Huge IoT botnet may be used for Ukraine attack

By Dylan Bushell-Embling
Thursday, 24 May, 2018

Huge IoT botnet may be used for Ukraine attack

A giant IoT botnet known as VPNFilter has infected at least 500,000 networking devices worldwide to date and may be building up zombie devices in preparation for a major state-sponsored cyber attack against Ukraine.

A preliminary report by Cisco Systems’ Talos threat intelligence unit details the company’s work with public and private sector partners and law enforcement in researching the VPNFilter modular malware system.

Code of the malware overlaps with versions of the BlackEnergy malware, which was responsible for multiple large-scale attacks targeting devices in Ukraine, Talos said.

VPNFilter itself has been actively infecting Ukranian hosts at an alarming rate, but has also infected hosts in at least 53 other countries.

Infected devices include Linksys, MikroTik, NETGEAR and TP-Link small and home office network equipment, as well as QNAP NAS storage devices.

Components of the malware allow the theft of website credentials through networking equipment, and the malware has a capability that can render an infected device unusable that can be triggered either on individual infected machines or en masse.

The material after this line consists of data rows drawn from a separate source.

(** * json_datastore: a shallow embedding of [JsonDatastore]

    The store keeps one JSON file holding a mapping from type name to a
    mapping from document id to document.  Every method reloads the whole
    file, works on the in-memory value and, when it mutates, rewrites the
    whole file.

    Conventions of the embedding
    - Python values that can reach the store are JSON values ([json]):
      null, booleans, integers, text, sequences and text-keyed mappings.
      Floating point numbers are left out.
    - The backing file is described by what [open] and [json.loads] make of
      it: it is missing, it holds text that is not JSON, or it holds the
      JSON text of some value.  [json.loads (json.dumps v)] is taken to be
      [v] for every [json] value [v].
    - The wall clock and the random generator are part of the [world] that
      every method threads through: each clock reading hands out the current
      time and lets the clock move on.
    - Exceptions are values of [exn]; a method is a function from a world to
      an outcome and a world ([py]).
    - The arguments [type] and [id] are texts, as type names and document
      ids are in the file; [data] is any text-keyed mapping, so the value it
      carries under ['_id'] is any JSON value.
    - Failures of writing (full disk, permissions) are not modelled. *)

From Stdlib Require Import ZArith NArith Ascii String.
From stdpp Require Import gmap strings list fin_maps pretty.

#[local] Open Scope string_scope.
#[local] Set Warnings "-register-all".

(** ** hashlib.sha1 (FIPS 180-4) and [hexdigest] *)

Module Sha1.
#[local] Open Scope N_scope.

Definition state : Type := N * N * N * N * N.

Definition w32 (x : N) : N := x mod 2 ^ 32.
Definition add32 (x y : N) : N := w32 (x + y).
Definition not32 (x : N) : N := N.lxor (w32 x) (2 ^ 32 - 1).
Definition rotl (r x : N) : N :=
  w32 (N.lor (N.shiftl x r) (N.shiftr (w32 x) (32 - r))).

Definition bytes_of (s : string) : list N :=
  map N_of_ascii (list_ascii_of_string s).

(** The [width] low bytes of [x], most significant first. *)
Fixpoint be_bytes (width : nat) (x : N) : list N :=
  match width with
  | O => []
  | S k => N.shiftr x (8 * N.of_nat k) mod 256 :: be_bytes k x
  end.

Definition pad (msg : list N) : list N :=
  let len := N.of_nat (length msg) in
  let zeros := N.to_nat ((119 - len mod 64) mod 64) in
  msg ++ 128 :: replicate zeros 0 ++ be_bytes 8 (8 * len).

Fixpoint words (bs : list N) : list N :=
  match bs with
  | a :: b :: c :: d :: rest =>
      (((a * 256 + b) * 256 + c) * 256 + d) :: words rest
  | _ => []
  end.

Fixpoint blocks (fuel : nat) (ws : list N) : list (list N) :=
  match fuel, ws with
  | S k, _ :: _ => take 16 ws :: blocks k (drop 16 ws)
  | _, _ => []
  end.

(** Message schedule, kept with the most recent word first. *)
Fixpoint schedule (n : nat) (rev_w : list N) : list N :=
  match n with
  | O => rev_w
  | S k =>
      let x := N.lxor (N.lxor (nth 2 rev_w 0) (nth 7 rev_w 0))
                      (N.lxor (nth 13 rev_w 0) (nth 15 rev_w 0)) in
      schedule k (rotl 1 x :: rev_w)
  end.

Definition round_fk (i b c d : N) : N * N :=
  if i <? 20 then (N.lor (N.land b c) (N.land (not32 b) d), 1518500249)
  else if i <? 40 then (N.lxor (N.lxor b c) d, 1859775393)
  else if i <? 60 then
    (N.lor (N.lor (N.land b c) (N.land b d)) (N.land c d), 2400959708)
  else (N.lxor (N.lxor b c) d, 3395469782).

Fixpoint rounds (i : N) (ws : list N) (st : state) : state :=
  match ws with
  | [] => st
  | w :: ws' =>
      let '(a, b, c, d, e) := st in
      let '(f, k) := round_fk i b c d in
      let t := add32 (add32 (add32 (add32 (rotl 5 a) f) e) k) w in
      rounds (i + 1) ws' (t, a, rotl 30 b, c, d)
  end.

Definition compress (st : state) (block : list N) : state :=
  let '(h0, h1, h2, h3, h4) := st in
  let '(a, b, c, d, e) := rounds 0 (rev (schedule 64 (rev block))) st in
  (add32 h0 a, add32 h1 b, add32 h2 c, add32 h3 d, add32 h4 e).

Definition init : state :=
  (1732584193, 4023233417, 2562383102, 271733878, 3285377520).
(** * nuke_from_orbit/utils/gke_cluster.py: the cloud resource facade

    A shallow embedding of the helper functions of [gke_cluster.py] and the
    properties of the requests they build, the values they return, the errors
    they let through and the kubeconfig file they write.

    The functions receive an already constructed client.  A client is modelled
    as a record of handlers over an abstract remote state; every remote call a
    function makes is appended to a trace, so that "exactly one request, with
    this body" is a statement about the trace.  Python exceptions are the left
    summand of the result. *)

From Stdlib Require Import ZArith Ascii.
From stdpp Require Import base strings gmap list.

Local Open Scope Z_scope.
Set Warnings "-register-all".

(** ** Python values

    Request bodies and Compute responses are plain Python dicts.  A dict keeps
    insertion order, so it is an association list. *)

Inductive pyval : Type :=
| PNone
| PBool (b : bool)
| PInt (z : Z)
| PStr (s : string)
| PList (l : list pyval)
| PDict (d : list (string * pyval)).

(** A [pathlib.Path], as its components. *)
Definition Path : Type := list string.

(** [Path.joinpath] with the further components. *)
Definition joinpath (p : Path) (other : list string) : Path := p ++ other.

(** The exceptions that reach the functions of the module. *)
Inductive exn : Type :=
| HttpError (status : Z) (reason : string)
| GoogleAPICallError (code : Z) (message : string)
| KeyError (key : string)
| TypeError (message : string)
| OSError (filename : Path)
| TemplateSyntaxError (message : string).

Fixpoint dict_get (d : list (string * pyval)) (key : string) : option pyval :=
  match d with
  | [] => None
  | (k, v) :: d' => if String.eqb k key then Some v else dict_get d' key
  end.

(** [obj[key]] for a string key: a dict answers or raises [KeyError], any
    other value raises [TypeError]. *)
Definition py_getitem (obj : pyval) (key : string) : exn + pyval :=
  match obj with
  | PDict d =>
      match dict_get d key with
      | Some v => inr v
      | None => inl (KeyError key)
      end
  | _ => inl (TypeError "object is not subscriptable with a str key")
  end.

(** ** googleapiclient: Compute requests

    [client.globalAddresses().insert(project=..., body=...)] and its siblings
    only build a request object; [request.execute()] sends it. *)

Inductive ComputeRequest : Type :=
| globalAddresses_insert (project : string) (body : pyval)
| globalAddresses_delete (project : string) (address : string)
| globalAddresses_get (project : string) (address : string)
| globalOperations_get (project : string) (operation : string).

(** ** google.cloud.container_v1 *)

Module container_v1.

Module types.
Inductive Request : Type :=
| CreateClusterRequest (parent : string) (cluster : pyval)
| DeleteClusterRequest (name : string)
| GetOperationRequest (name : string)
| GetClusterRequest (name : string).
End types.

(** [Operation.Status] of the GKE API and the [.name] of an enum member. *)
Module Status.
Inductive t : Type :=
| STATUS_UNSPECIFIED | PENDING | RUNNING | DONE | ABORTING.

Definition name (s : t) : string :=
  match s with
  | STATUS_UNSPECIFIED => "STATUS_UNSPECIFIED"
  | PENDING => "PENDING"
  | RUNNING => "RUNNING"
  | DONE => "DONE"
  | ABORTING => "ABORTING"
  end.
End Status.

Module Operation.
Record t : Type := mk {
  name : string;
  status : Status.t;
  detail : string
}.
End Operation.

Module MasterAuth.
Record t : Type := mk { cluster_ca_certificate : string }.
End MasterAuth.

Module Cluster.
Record t : Type := mk {
  master_auth : MasterAuth.t;
  endpoint : string
}.
End Cluster.

End container_v1.

Import container_v1.

(** ** jinja2: the fragment a kubeconfig template uses

    Literal text and [{{ name }}] placeholders.  [Template(source)] splits the
    source into nodes; [render] writes each placeholder's value as it is
    (autoescape is off for [Template]; an undefined name prints nothing).
    A tag outside the fragment ([{% %}], [{# #}], an expression that is not a
    bare name) and an unclosed [{{] are reported as [TemplateSyntaxError]. *)

Module jinja2.

Inductive node : Type :=
| TemplateData (data : string)
| Name (name : string).

#[global] Instance node_eq_dec : EqDecision node.
Proof. solve_decision. Defined.

Definition is_blank (c : ascii) : bool :=
  (c =? " ")%char || (c =? "009")%char || (c =? "010")%char || (c =? "013")%char.

Fixpoint lstrip (s : string) : string :=
  match s with
  | String c s' => if is_blank c then lstrip s' else s
  | EmptyString => EmptyString
  end.

Definition strip (s : string) : string :=
  String.rev (lstrip (String.rev (lstrip s))).

Definition is_name_start (c : ascii) : bool :=
  let n := nat_of_ascii c in
  ((65 <=? n) && (n <=? 90) || (97 <=? n) && (n <=? 122) || (n =? 95))%nat.

Definition is_name_char (c : ascii) : bool :=
  let n := nat_of_ascii c in
  (is_name_start c || (48 <=? n) && (n <=? 57))%nat.

Fixpoint all_name_chars (s : string) : bool :=
  match s with
  | EmptyString => true
  | String c s' => is_name_char c && all_name_chars s'
  end.

Definition is_constant (s : string) : bool :=
  bool_decide (s ∈ ["true"; "false"; "none"; "True"; "False"; "None"]).

(** The expression between [{{] and [}}], when it is a bare variable name. *)
Definition parse_name (expr : string) : option string :=
  match strip expr with
  | EmptyString => None
  | String c s' as x =>
      if is_name_start c && all_name_chars s' && negb (is_constant x)
      then Some x else None
  end.

Definition data_node (rev_buf : string) : list node :=
  match rev_buf with
  | EmptyString => []
  | _ => [TemplateData (String.rev rev_buf)]
  end.

(** One pass over the source; [in_var] says whether a [{{] is open and
    [rev_buf] holds the characters read since the last delimiter. *)
Fixpoint tokenize (in_var : bool) (rev_buf : string) (s : string)
  : exn + list node :=
  match s with
  | EmptyString =>
      if in_var then inl (TemplateSyntaxError "unexpected end of template")
      else inr (data_node rev_buf)
  | String c tl =>
      match tl with
      | String c' rest =>
          if in_var then
            if (c =? "}")%char && (c' =? "}")%char then
              match parse_name (String.rev rev_buf) with
              | Some x =>
                  match tokenize false EmptyString rest with
                  | inr ns => inr (Name x :: ns)
                  | inl e => inl e
                  end
              | None => inl (TemplateSyntaxError "expected a variable name")
              end
            else tokenize true (String c rev_buf) tl
          else
            if (c =? "{")%char && (c' =? "{")%char then
              match tokenize true EmptyString rest with
              | inr ns => inr (data_node rev_buf ++ ns)
              | inl e => inl e
              end
            else if (c =? "{")%char && ((c' =? "%")%char || (c' =? "#")%char)
            then inl (TemplateSyntaxError "statement or comment tag")
            else tokenize false (String c rev_buf) tl
      | EmptyString => tokenize in_var (String c rev_buf) tl
      end
  end.

(** The lexer joins the lines of the source with a line feed and drops one
    trailing newline ([keep_trailing_newline] is off). *)
Fixpoint normalize_newlines (s : string) : string :=
  match s with
  | EmptyString => EmptyString
  | String c tl =>
      if (c =? "013")%char then
        match tl with
        | String c' rest =>
            if (c' =? "010")%char then String "010" (normalize_newlines rest)
            else String "010" (normalize_newlines tl)
        | EmptyString => String "010" EmptyString
        end
      else String c (normalize_newlines tl)
  end.

Definition drop_trailing_newline (s : string) : string :=
  match String.rev s with
  | String c r => if (c =? "010")%char then String.rev r else s
  | EmptyString => s
  end.

(** [Template(source)] *)
Definition Template (source : string) : exn + list node :=
  tokenize false EmptyString (drop_trailing_newline (normalize_newlines source)).

Definition render_node (vals : gmap string string) (n : node) : string :=
  match n with
  | TemplateData data => data
  | Name x => default EmptyString (vals !! x)
  end.

(** [template.render] on the values given as keyword arguments. *)
Fixpoint render (t : list node) (vals : gmap string string) : string :=
  match t with
  | [] => EmptyString
  | n :: t' => render_node vals n +:+ render t' vals
  end.

End jinja2.
Lemma lookup_path_str w p :
  fspath (PStr p) = Ret p ->
  lookup_path (PStr p) w =
    match locate w p with
    | inl code => (Raise (OSError code p), w)
    | inr loc =>
        match node_at w loc with
        | Some n => (Ret (loc, n), w)
        | None => (Raise (OSError ENOENT p), w)
        end
    end.
Proof. intros Hq. unfold lookup_path, bind, lift. now rewrite Hq. Qed.

Lemma lookup_path_cases w p :
  lookup_path (PStr p) w =
    if negb (Text.fs_encodable p) then (Raise UnicodeEncodeError, w)
    else if Text.has_char "000" p then (Raise (ValueError "embedded null byte"), w)
    else match locate w p with
         | inl code => (Raise (OSError code p), w)
         | inr loc =>
             match node_at w loc with
             | Some n => (Ret (loc, n), w)
             | None => (Raise (OSError ENOENT p), w)
             end
         end.
Proof.
  unfold lookup_path, bind, lift. cbn [fspath].
  destruct (Text.fs_encodable p); cbn [negb]; [|reflexivity].
  now destruct (Text.has_char _ p).
Qed.

Lemma file_at_none_exists w p :
  file_at w p = None -> exists_ (PStr p) w = (Ret false, w).
Proof.
  unfold file_at, exists_, try_except, bind. rewrite lookup_path_cases. cbn [fspath].
  destruct (Text.fs_encodable p); cbn [negb]; [|reflexivity].
  destruct (Text.has_char _ p); [reflexivity|].
  destruct (locate w p) as [code|loc]; [reflexivity|].
  now intros ->.
Qed.



Section Answers.
Context {exn_text : ExnStr}.


(** X3.  A path that is text (well-formed UTF-8) without NUL and whose
    resolution ends at a missing entry ([FileNotFoundError]): [read_file]
    returns ["File not found: <path>"]. *)
Theorem read_file_missing w p :
  Text.utf8_valid p = true ->
  Text.has_char "000" p = false ->
  locate w p = inl ENOENT
  \/ (exists loc, locate w p = inr loc /\ node_at w loc = None) ->
  _read_file (PStr p) w = (Ret ("File not found: " +:+ p), w).
Proof.
  intros Hutf Hnul Hmiss.
  assert (open_read (PStr p) w = (Raise (OSError ENOENT p), w)) as Hopen.
  { unfold open_read, bind. rewrite (lookup_path_str _ _ (fspath_text _ Hutf Hnul)).
    destruct Hmiss as [-> | (loc & -> & ->)]; reflexivity. }
  unfold _read_file, try_except, bind. now rewrite Hopen.
Qed.

(** X4.  A path that names a directory: [read_file] reports the
    [IsADirectoryError] as ["Error reading file: ..."], not as a missing
    file. *)
Theorem read_file_directory w p :
  file_at w p = Some Dir ->
  _read_file (PStr p) w = (Ret ("Error reading file: " +:+ str_exn (OSError EISDIR p)), w).
Proof.
  intros (loc & Hl & _ & _ & Hq)%file_at_lookup_path.
  unfold _read_file, try_except, bind, open_read, bind, lift.
  now rewrite Hl, Hq.
Qed.

(** X5.  A file whose bytes are not UTF-8: [read_file] reports the decoding error
    as ["Error reading file: ..."]. *)
Theorem read_file_undecodable w p data :
  file_at w p = Some (File data) ->
  decode data = None ->
  _read_file (PStr p) w = (Ret ("Error reading file: " +:+ str_exn UnicodeDecodeError), w).
Proof.
  intros (loc & Ho & Hn)%file_at_open_read Hd.
  unfold _read_file, try_except, bind, read. now rewrite Ho, Hn, Hd.
Qed.



(** X8.  A directory without entries: ["Empty directory: <path>"]. *)
Theorem list_files_empty_directory w p loc :
  file_at w p = Some Dir ->
  locate w p = inr loc ->
  children w loc = [] ->
  _list_files (PStr p) w = (Ret ("Empty directory: " +:+ p), w).
Proof.
  intros Hdir Hloc Hnil.
  unfold _list_files, try_except.
  rewrite (bind_eq _ _ _ _ _ (file_at_exists _ _ _ Hdir)). cbn [negb].
  rewrite (bind_eq _ _ _ _ _ (file_at_listdir _ _ _ Hdir Hloc)).
  rewrite Hnil. reflexivity.
Qed.

(** X9.  A path that names a file: it exists, so [os.listdir] raises, and
    [list_files] reports ["Error listing files: ..."]. *)
Theorem list_files_of_file w p data :
  file_at w p = Some (File data) ->
  _list_files (PStr p) w = (Ret ("Error listing files: " +:+ str_exn (OSError ENOTDIR p)), w).
Proof.
  intros Hfile.
  pose proof Hfile as (loc & Hl & _ & _ & Hq)%file_at_lookup_path.
  unfold _list_files, try_except.
  rewrite (bind_eq _ _ _ _ _ (file_at_exists _ _ _ Hfile)). cbn [negb].
  unfold bind at 1. unfold listdir, bind, lift. now rewrite Hl, Hq.
Qed.

End Answers.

Unlike most other malware targeting IoT devices, the first stage of VPNFilter can persist through a reboot, and is used to enable the deployment of the stage 2 malware.

The stage 2 malware has capabilities including file collection, command execution, data exfiltration and device management, as well as the self-destruct capability, which involves rewriting a critical portion of the device’s firmware and rebooting it, rendering it inoperable.

There are also multiple stage 3 plug-in modules, with the modules observed so far including a packet sniffer for collecting traffic passing through a device — including website credentials — and a communications module using the Tor protocol.

Due to the malware’s prevalence in Ukraine, the revelation has led to speculation that hackers may be planning an attack during a large-scale event, such as the upcoming UEFA Champions League match or the country’s Constitution Day celebrations.

Suspicion is likely to fall on Russia for the VPNFilter campaign, due to the ongoing Russia-Ukraine conflict as well as its potential link to BlackEnergy, which has itself been allegedly traced to Russian threat actors.

Forcepoint VP of Global Governments and Critical Infrastructure Eric Trexler noted that VPNFilter reportedly allows access to MODBUS SCADA protocols, which have been used in millions of critical devices globally since 1979.

“The need for separation of IT/OT networks is critical to cyber resiliency. When any device is susceptible to compromise, the only effective way to combat the latest attacks is through network segregation,” he said.

“It’s imperative that we start looking at user and device behaviours in a risk-adaptive manner. Only with behavioural fingerprinting of users and devices will we have a chance to address the challenges of modern-day malware attacks.”